米Gartnerの調査サービス部門GartnerG2が米国時間3月4日に,オンラインにおける不正行為について調査した結果を発表した。それによると,2001年のオンライン不正による損害額は7億ドル以上で,オンラインの総売上高である618億ドルの1.14%に相当するという。オフラインでの不正による損害額の19倍にあたる。

 調査は,オンラインを利用する成人の米国消費者1000人以上を対象に,2002年1月にアンケートを実施したもの。

 回答者の5.2%はクレジット・カードを不正使用された経験があり,1.9%は個人情報の盗難に遭ったことがある。ただし,当事者はオンラインとオフラインのどちらで情報を盗まれたかわからないという。

 回答者の18%以上が不正行為への対策として,米Visaの「Verified by Visa」や米MasterCard Internationalの「Universal Cardholder Authentication Field(UCAF)standard and Secure Payment Application(SPA)」といった新たなクレジット・カード保護システムを利用している。
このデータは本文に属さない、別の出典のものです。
(** * Timetable optimizer: a shallow embedding of [scrapping_scripts/optimal.py]

    The development follows the Python class [TimetableOptimizer]:
    the catalog indexer ([get_subject_activities]), the three preference
    scorers, the exhaustive combination search ([optimize_timetable]) and
    the result formatter ([format_output]).

    Modelling conventions.
    - Python dictionaries are insertion-ordered; the search order depends on
      that order, so a dictionary is an association list whose keys are
      pairwise distinct, in insertion order.
    - Activities are dictionaries of strings, as loaded from JSON; the
      fields read by the optimizer are the fields of the record [Activity].
    - [int(...)] and [time_str.split(':')] can raise; every function that
      can raise returns an [option], [None] standing for the exception.
    - Python floats are read as exact rationals extended with negative
      infinity ([pyfloat]); no rounding is modelled.  Where a statement
      depends on how rounded scores compare, the search is taken over an
      arbitrary type of scores ([AnyFloat]), and the scorer is also
      written over IEEE 754 binary64 numbers ([Binary64]).
    - Strings are byte strings; [str.lower] is the ASCII lower-casing.
      Statements about letter case are about ASCII text.
    - An index that walks a list ([current_idx], [group_idx]) is the
      suffix of the list still to visit.
    - The search state carries one ghost field, the log of the schedules
      passed to [score_activity_combination]. *)

From Stdlib Require Import List String Ascii ZArith QArith Lia Bool.
From Stdlib Require Import Permutation Sorted Arith.
Import ListNotations.

Local Open Scope string_scope.
Local Open Scope list_scope.
Local Open Scope Z_scope.

(** ** The exception monad *)

Definition bind {A B : Type} (m : option A) (k : A -> option B) : option B :=
  match m with
  | Some a => k a
  | None => None
  end.

Notation "x <- m ;; k" := (bind m (fun x => k))
  (at level 61, m at next level, right associativity).
Notation "' p <- m ;; k" := (bind m (fun x => let p := x in k))
  (at level 61, p pattern, m at next level, right associativity).

(** A [for] loop that threads an accumulator and stops at the first
    exception. *)
Fixpoint foldM {A S : Type} (body : S -> A -> option S) (l : list A) (s : S)
  : option S :=
  match l with
  | [] => Some s
  | x :: l' => s' <- body s x ;; foldM body l' s'
  end.

(** Evaluation of a generator expression, left to right. *)
Fixpoint mapM {A B : Type} (f : A -> option B) (l : list A) : option (list B) :=
  match l with
  | [] => Some []
  | x :: l' => y <- f x ;; ys <- mapM f l' ;; Some (y :: ys)
  end.

(** ** Python strings *)

Module PyStr.

Definition lower_ascii (c : ascii) : ascii :=
  let n := N_of_ascii c in
  if ((65 <=? n) && (n <=? 90))%N then ascii_of_N (n + 32) else c.

(** [s.lower()] *)
Fixpoint lower (s : string) : string :=
  match s with
  | EmptyString => EmptyString
  | String c s' => String (lower_ascii c) (lower s')
  end.

(** [s[:n]] *)
Fixpoint take (n : nat) (s : string) : string :=
  match n, s with
  | S n', String c s' => String c (take n' s')
  | _, _ => EmptyString
  end.

(** [s.split(sep)] for a one-character separator; [cur] is the piece
    being read. *)
Fixpoint split_aux (sep : ascii) (s : string) (cur : string) : list string :=
  match s with
  | EmptyString => [cur]
  | String c s' =>
      if Ascii.eqb c sep then cur :: split_aux sep s' EmptyString
      else split_aux sep s' (cur ++ String c EmptyString)
  end.

Definition split (sep : ascii) (s : string) : list string :=
  split_aux sep s EmptyString.

Definition digit_of_ascii (c : ascii) : option Z :=
  let n := Z.of_N (N_of_ascii c) in
  if (48 <=? n) && (n <=? 57) then Some (n - 48) else None.

Fixpoint parse_digits (s : string) (acc : Z) : option Z :=
  match s with
  | EmptyString => Some acc
  | String c s' =>
      d <- digit_of_ascii c ;; parse_digits s' (10 * acc + d)
  end.

(** [int(s)] on a decimal numeral with an optional sign.  Python also
    accepts surrounding blanks and underscores between digits; those
    spellings are outside the model and read as an exception here. *)
Definition int (s : string) : option Z :=
  match s with
  | EmptyString => None
  | String c s' =>
      if Ascii.eqb c "-" then
        match s' with
        | EmptyString => None
        | _ => n <- parse_digits s' 0 ;; Some (- n)
        end
      else if Ascii.eqb c "+" then
        match s' with
        | EmptyString => None
        | _ => parse_digits s' 0
        end
      else parse_digits s 0
  end.

End PyStr.

(** ** Python lists and dictionaries *)

(** [l[i]], raising on an index out of range. *)
Definition list_get {A : Type} (l : list A) (i : nat) : option A := nth_error l i.

(** [l.pop()]: the list after the call; raises on the empty list. *)
Definition list_pop {A : Type} (l : list A) : option (list A) :=
  match l with
  | [] => None
  | _ => Some (removelast l)
  end.

(** [range(lo, hi)] *)
Definition range (lo hi : nat) : list nat := seq lo (hi - lo).

Definition dict (V : Type) : Type := list (string * V).

Definition dict_keys {V : Type} (d : dict V) : list string := map fst d.

Definition dict_values {V : Type} (d : dict V) : list V := map snd d.

(** [d[k]] on a [defaultdict]: the stored value, or the default. *)
Fixpoint defaultdict_get {V : Type} (d : dict V) (k : string) (default : V) : V :=
  match d with
  | [] => default
  | (k', v) :: d' => if String.eqb k' k then v else defaultdict_get d' k default
  end.

(** [d[k] = f(d[k])] on a [defaultdict]: an existing key keeps its place,
    a new key goes last. *)
Fixpoint defaultdict_update {V : Type} (d : dict V) (k : string) (default : V)
  (f : V -> V) : dict V :=
  match d with
  | [] => [(k, f default)]
  | (k', v) :: d' =>
      if String.eqb k' k then (k', f v) :: d'
      else (k', v) :: defaultdict_update d' k default f
  end.

(** ** Python floats, read exactly *)

Inductive pyfloat : Type :=
| NegInf : pyfloat
| Fin : Q -> pyfloat.

(** [x > y] *)
Definition pf_gtb (x y : pyfloat) : bool :=
  match x, y with
  | NegInf, _ => false
  | Fin _, NegInf => true
  | Fin a, Fin b => match Qcompare a b with Gt => true | _ => false end
  end.

(** [x <= y] as a proposition, for statements. *)
Definition pf_le (x y : pyfloat) : Prop :=
  match x, y with
  | NegInf, _ => True
  | Fin _, NegInf => False
  | Fin a, Fin b => (a <= b)%Q
  end.

Definition pf_lt (x y : pyfloat) : Prop :=
  match x, y with
  | _, NegInf => False
  | NegInf, Fin _ => True
  | Fin a, Fin b => (a < b)%Q
  end.

Definition pf_eq (x y : pyfloat) : Prop :=
  match x, y with
  | NegInf, NegInf => True
  | Fin a, Fin b => (a == b)%Q
  | _, _ => False
  end.

(** ** The data model *)

(** The keys of an activity dictionary that the optimizer reads. *)
Record Activity : Type := {
  subject_code : string;
  activity_group_code : string;
  activity_code : string;
  day_of_week : string;
  start_time : string;
  duration : string
}.

(** One entry of [data['subjects']]. *)
Record Subject : Type := {
  subj_subject_code : string;
  subj_activities : dict Activity
}.

Record TimeRestrictions : Type := {
  tr_start : Z;
  tr_end : Z
}.

(** [data['optimization']] *)
Record Optimization : Type := {
  timeRestrictions : TimeRestrictions;
  avoidDays : list string
}.

Record Data : Type := {
  subjects : list Subject;
  optimization : Optimization
}.

(** subject code -> group code -> candidate activities *)
Definition Index : Type := dict (dict (list Activity)).

(** ** The class [TimetableOptimizer] *)

Module TimetableOptimizer.

(** [time_to_minutes]: ["HH:MM"] to minutes since midnight.  The
    unpacking [hours, minutes = ...] raises unless the split yields
    exactly two pieces. *)
Definition time_to_minutes (time_str : string) : option Z :=
  match PyStr.split ":" time_str with
  | [h; m] =>
      hours <- PyStr.int h ;;
      minutes <- PyStr.int m ;;
      Some (hours * 60 + minutes)
  | _ => None
  end.

(** [subject_activities[subject_code][group_code].append(activity)] *)
Definition index_append (sa : Index) (subject_code group_code : string)
  (activity : Activity) : Index :=
  defaultdict_update sa subject_code []
    (fun groups =>
       defaultdict_update groups group_code [] (fun l => l ++ [activity])).

(** [get_subject_activities]: the two nested [for] loops. *)
Definition get_subject_activities (data : Data) : Index :=
  fold_left
    (fun sa subject =>
       fold_left
         (fun sa activity =>
            index_append sa (subj_subject_code subject)
              (activity_group_code activity) activity)
         (dict_values (subj_activities subject)) sa)
    (subjects data) [].

(** [day.lower()[:3]] *)
Definition day_key (day : string) : string := PyStr.take 3 (PyStr.lower day).

(** [x in l] on a list of strings *)
Definition str_in (x : string) (l : list string) : bool :=
  existsb (String.eqb x) l.

Definition score_avoid_days (o : Optimization) (activity : Activity) : Q :=
  let avoid_days := map day_key (avoidDays o) in
  let activity_day := day_key (day_of_week activity) in
  if str_in activity_day avoid_days then 0%Q else 1%Q.

Definition score_time_restrictions (o : Optimization) (activity : Activity)
  : option Q :=
  start_time <- time_to_minutes (start_time activity) ;;
  duration <- PyStr.int (duration activity) ;;
  let end_time := start_time + duration in
  let allowed_start := tr_start (timeRestrictions o) * 60 in
  let allowed_end := tr_end (timeRestrictions o) * 60 in
  let start_deviation :=
    Z.max 0 (allowed_start - start_time) + Z.max 0 (start_time - allowed_end) in
  let end_deviation :=
    Z.max 0 (allowed_start - end_time) + Z.max 0 (end_time - allowed_end) in
  let total_deviation := start_deviation + end_deviation in
  let max_possible_deviation := 24 * 60 in
  Some (1 - inject_Z total_deviation / inject_Z max_possible_deviation)%Q.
 Gartner社GartnerG2部門バイス・プレジデント兼調査ディレクタのAvivah Litan氏は,「消費者は使いやすいパスワード・ベースの認証技術を利用する傾向にある。公開鍵インフラ(PKI)やスマート・カード,使い捨てカード番号といったセキュリティ手法は,たいして消費者に受け入れられていない。ほとんどの消費者がPKIを使うために特別な手順を踏むのを嫌がることは,MasterCard社とVISA社が開発した決済向け仕様Secure Electronic Transactions(SET)の失敗で明らかだ」と説明する。また,「消費者はVisa社やMasterCard社による新システムの保護機能が,PKIやスマート・カードより優れていると考えている。これは,技術的なセキュリティ手法よりブランドの方が重要であることを意味している」(同氏)と指摘した。